HR managers who do not fully automate say they lose an average of 14 hours per week manually completing tasks that could be automated; more than one-fourth (28 percent) waste 20 hours or more; and slightly more than 1 in 10 (11 percent) spend 30 hours or more.
This is time that could be better spent elsewhere.
“We always say, ‘I wish I had more time to plan, to think, to keep up on new trends, to strategize.’ To have 14 hours back in a week, the majority of that would be well spent planning for the future instead of reacting to the present,” Haefner said. “Time would also be spent connecting with the business, with employees. That may mean catch-ups with company leaders, educating yourself on the company’s products/services, learning the industry, and networking outside the walls of your office.”

Lack of Automation

The survey finds that just as automation has advantages, lack of automation can have a negative ripple effect on a business.
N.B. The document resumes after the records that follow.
(** The string as a sequence of scalar values (the conversion that the
    platform applies to a string that [URLSearchParams] receives): a
    surrogate without partner becomes U+FFFD. *)
Definition usv (s : jsstring) : jsstring :=
  flat_map (fun cp => Text.utf16 (match cp with Some c => c | None => 0xFFFD end))
           (codePoints s).

(** The UTF-8 bytes of a code point. *)
Definition utf8Bytes (cp : Z) : list Z :=
  if cp <=? 0x7F then [cp]
  else if cp <=? 0x7FF then
    [0xC0 + Z.shiftr cp 6; 0x80 + Z.land cp 0x3F]
  else if cp <=? 0xFFFF then
    [0xE0 + Z.shiftr cp 12; 0x80 + Z.land (Z.shiftr cp 6) 0x3F; 0x80 + Z.land cp 0x3F]
  else
    [0xF0 + Z.shiftr cp 18; 0x80 + Z.land (Z.shiftr cp 12) 0x3F;
     0x80 + Z.land (Z.shiftr cp 6) 0x3F; 0x80 + Z.land cp 0x3F].

Definition hexChar (n : Z) : Z := if n <? 10 then 48 + n else 55 + n.

(** [%XX] *)
Definition percent (b : Z) : jsstring :=
  [37; hexChar (Z.shiftr b 4); hexChar (Z.land b 0xF)].

Definition isAlphaNumeric (c : Z) : bool :=
  ((48 <=? c) && (c <=? 57)) || ((65 <=? c) && (c <=? 90))
  || ((97 <=? c) && (c <=? 122)).

(** The characters [encodeURIComponent] leaves as they are: letters,
    digits and [- _ . ! ~ * ' ( )]. *)
Definition isUnescaped (c : Z) : bool :=
  isAlphaNumeric c
  || (c =? 45) || (c =? 95) || (c =? 46) || (c =? 33) || (c =? 126)
  || (c =? 42) || (c =? 39) || (c =? 40) || (c =? 41).

Fixpoint encodeCodePoints (cps : list (option Z)) : option jsstring :=
  match cps with
  | [] => Some []
  | None :: _ => None
  | Some cp :: rest =>
      match encodeCodePoints rest with
      | None => None
      | Some out =>
          Some ((if isUnescaped cp then [cp]
                 else flat_map percent (utf8Bytes cp)) ++ out)
      end
  end.

(** [encodeURIComponent(s)]; [None] when it throws a [URIError]. *)
Definition encodeURIComponent (s : jsstring) : option jsstring :=
  encodeCodePoints (codePoints s).

(** The bytes the form serialiser leaves as they are: letters, digits
    and [* - . _]. *)
Definition isFormSafe (b : Z) : bool :=
  isAlphaNumeric b || (b =? 42) || (b =? 45) || (b =? 46) || (b =? 95).

Definition formByte (b : Z) : jsstring :=
  if b =? 32 then [43]
  else if isFormSafe b then [b]
  else percent b.

(** A name or a value in [application/x-www-form-urlencoded] form; a
    surrogate without partner is written as U+FFFD. *)
Definition formEncode (s : jsstring) : jsstring :=
  flat_map
    (fun cp => flat_map formByte
                 (utf8Bytes (match cp with Some c => c | None => 0xFFFD end)))
    (codePoints s).

(** [params.toString()] *)
Fixpoint serializeParams (params : list (jsstring * jsstring)) : jsstring :=
  match params with
  | [] => []
  | [(k, v)] => formEncode k ++ [61] ++ formEncode v
  | (k, v) :: rest => formEncode k ++ [61] ++ formEncode v ++ [38] ++ serializeParams rest
  end.

(** [params.set(name, value)], for a name and a value that have been
    converted: the first pair of that name takes the value and the other
    pairs of that name go; without such a pair, the new pair is
    appended. *)
Fixpoint paramsSet (name value : jsstring) (params : list (jsstring * jsstring))
  : list (jsstring * jsstring) :=
  match params with
  | [] => [(name, value)]
  | (k, v) :: rest =>
      if eqs k name
      then (k, value) :: filter (fun kv => negb (eqs (fst kv) name)) rest
      else (k, v) :: paramsSet name value rest
  end.

End Url.

(** ** [services/http.ts]: the request executor, up to the call of [fetch] *)

Module Client.
Import JS Json Fetch Env Url.

(** A [Record<string, string>]: its own properties, in order. *)
Definition Headers : Type := list (jsstring * jsstring).

(** [o[k]] *)
Fixpoint objGet (o : Headers) (k : jsstring) : option jsstring :=
  match o with
  | [] => None
  | (k', v) :: rest => if eqs k' k then Some v else objGet rest k
  end.

(** [o[k] = v]: an existing property keeps its place. *)
Fixpoint objSet (k v : jsstring) (o : Headers) : Headers :=
  match o with
  | [] => [(k, v)]
  | (k', v') :: rest =>
      if eqs k' k then (k', v) :: rest else (k', v') :: objSet k v rest
  end.

(** [{ ...target, ...source }] *)
Definition assign (target source : Headers) : Headers :=
  fold_left (fun o kv => objSet (fst kv) (snd kv) o) source target.

Definition orEmpty (o : option Headers) : Headers :=
  match o with Some h => h | None => [] end.

Definition mergeHeaders (a b : option Headers) : Headers :=
  assign (assign [] (orEmpty a)) (orEmpty b).

(** A value of a query parameter. *)
Inductive QueryValue :=
| QString (s : jsstring)
| QNumber (n : number)
| QBoolean (b : bool)
| QUndefined
| QNull.

Definition isPresent (v : QueryValue) : bool :=
  match v with QUndefined | QNull => false | _ => true end.

Inductive HttpMethod := GET | POST | PUT | PATCH | DELETE.

(** The [body] of the options: a JSON-like value ([undefined] when the
    option is absent), or a [FormData] with the names of its fields. *)
Inductive AnyBody :=
| Plain (v : JSValue)
| FormData (names : list jsstring).

Definition hasBody (b : AnyBody) : bool :=
  match b with
  | Plain JUndefined | Plain JNull => false
  | _ => true
  end.

Record HttpOptions := {
  method : HttpMethod;
  path : jsstring;
  query : option (list (jsstring * QueryValue));
  headers : option Headers;
  body : AnyBody;
  rawBody : bool;
  timeoutMs : option number
}.

(** What is sent as the body. *)
Inductive BodyInit :=
| Raw (b : AnyBody)
| Text (s : jsstring).

(** The arguments of [fetch], but for the abort signal. *)
Record FetchInit := {
  url : jsstring;
  initMethod : HttpMethod;
  initHeaders : Headers;
  initBody : option BodyInit
}.

Section Client.

(** [String(n)] for a number. *)
Variable numberToString : number -> jsstring.

(** [JSON.stringify] *)
Variable JSON_stringify : AnyBody -> jsstring.

Variable JSON_parse : jsstring -> option JSValue.

(** [env.API_BASE_URL] *)
Variable base : jsstring.

(** The headers the client was constructed with. *)
Variable defaultHeaders : option Headers.

(** What [fetch] does with a request. *)
Variable fetch : FetchInit -> Http.FetchOutcome.

(** [String(v)] for a query value that is present. *)
Definition String_ (v : QueryValue) : jsstring :=
  match v with
  | QString s => s
  | QNumber n => numberToString n
  | QBoolean true => lit "true"
  | QBoolean false => lit "false"
  | QUndefined => lit "undefined"
  | QNull => lit "null"
  end.

(** The [URLSearchParams] that the loop of [buildQuery] fills. *)
Definition queryParams (entries : list (jsstring * QueryValue))
  : list (jsstring * jsstring) :=
  fold_left
    (fun params kv =>
       if isPresent (snd kv)
       then paramsSet (usv (fst kv)) (usv (String_ (snd kv))) params
       else params)
    entries [].

Definition buildQuery (query : option (list (jsstring * QueryValue))) : jsstring :=
  match query with
  | None => []
  | Some entries =>
      let s := serializeParams (queryParams entries) in
      if nonEmpty s then lit "?" ++ s else []
  end.

(** [request], up to the call of [fetch]: the URL, the headers and the
    body that are sent. *)
Definition prepare (opts : HttpOptions) : FetchInit :=
  let url := apiUrl base (path opts) ++ buildQuery (query opts) in
  let merged := mergeHeaders (Some (orEmpty defaultHeaders)) (headers opts) in
  if hasBody (body opts) then
    if rawBody opts then
      {| url := url; initMethod := method opts; initHeaders := merged;
         initBody := Some (Raw (body opts)) |}
    else
      {| url := url; initMethod := method opts;
         initHeaders :=
           objSet (lit "Content-Type")
                  (match objGet merged (lit "Content-Type") with
                   | Some v => v
                   | None => lit "application/json"
                   end) merged;
         initBody := Some (Text (JSON_stringify (body opts))) |}
  else
    {| url := url; initMethod := method opts; initHeaders := merged;
       initBody := None |}.

(** [HttpClient.request] *)
Definition request (opts : HttpOptions) : Http.Outcome :=
  Http.request JSON_parse (fetch (prepare opts)).

End Client.

End Client.

(** ** [services/api.ts]: the calls that are not streams *)

Module Calls.
Import JS Json Fetch Url Client.

Section Calls.

(** [HttpClient.request] of the shared client. *)
Variable request : HttpOptions -> Http.Outcome.

(** [String(v)], for the argument of an [Error] that is not a string. *)
Variable stringOf : JSValue -> jsstring.

(** The message of the [SyntaxError] that [JSON.parse] throws on a text. *)
Variable syntaxErrorText : jsstring -> jsstring.

(** [e.message]; an [Error] built from [undefined] has the empty
    message. *)
Definition messageText (e : Thrown) : jsstring :=
  match e with
  | Err h =>
      match messageArg h with
      | JString m => m
      | JUndefined => []
      | v => stringOf v
      end
  | SyntaxError t => syntaxErrorText t
  | Foreign _ _ m => m
  end.

Definition get (path : jsstring) : HttpOptions :=
  {| method := GET; path := path; query := None; headers := None;
     body := Plain JUndefined; rawBody := false; timeoutMs := None |}.

Definition tryGetTrainResponse (path : jsstring) : Http.Outcome :=
  request (get path).

(** What [encodeURIComponent] throws on a surrogate without partner. *)
Definition uriError : Thrown :=
  Foreign true (lit "URIError") (lit "URI malformed").

(** A call whose path ends in an encoded identifier. *)
Definition withId (prefix id : jsstring) : Http.Outcome :=
  match encodeURIComponent id with
  | None => Http.Threw uriError
  | Some encoded => request (get (prefix ++ encoded))
  end.

Definition getDatasetSummary (uploadId : jsstring) : Http.Outcome :=
  withId (lit "/datasets/summary/") uploadId.

Definition getModelSchema (modelId : jsstring) : Http.Outcome :=
  withId (lit "/models/schema/") modelId.

Definition getModelSummary (modelId : jsstring) : Http.Outcome :=
  withId (lit "/models/summary/") modelId.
HR managers who do not fully automate say manual processes have led to:

  • Lower productivity: 41 percent
  • More errors: 40 percent
  • Higher costs: 35 percent
  • Poor candidate experience: 18 percent
  • Poor employee experience: 17 percent
  • Less engagement: 17 percent
  • Poor hiring manager experience: 11 percent

Automate This

Which HR and recruiting functions have potential for automation?
Here is a breakdown of the HR functions that HR managers say are currently fully automated, partially automated or not automated at all.

HR Function Fully Automated Partially Automated Not Automated
Payroll 50 percent 42 percent 7 percent
Background checks/drug testing 39 percent 35 percent 21 percent
Applicant tracking 38 percent 35 percent 21 percent
Benefits administration 34 percent 49 percent 13 percent
Distributing job postings to different websites 30 percent 36 percent 28 percent
Compliance 25 percent 45 percent 27 percent
Performance management 24 percent 38 percent 33 percent
Sourcing job candidates 20 percent 47 percent 25 percent
Predictive assessments 20 percent 24 percent 25 percent
Training/learning 18 percent 47 percent 28 percent
Employee referrals 16 percent 29 percent 45 percent
Onboarding 15 percent 56 percent 26 percent

Harris Polls, on behalf of CareerBuilder, surveyed 231 human resource managers across industries and company sizes in the private sector.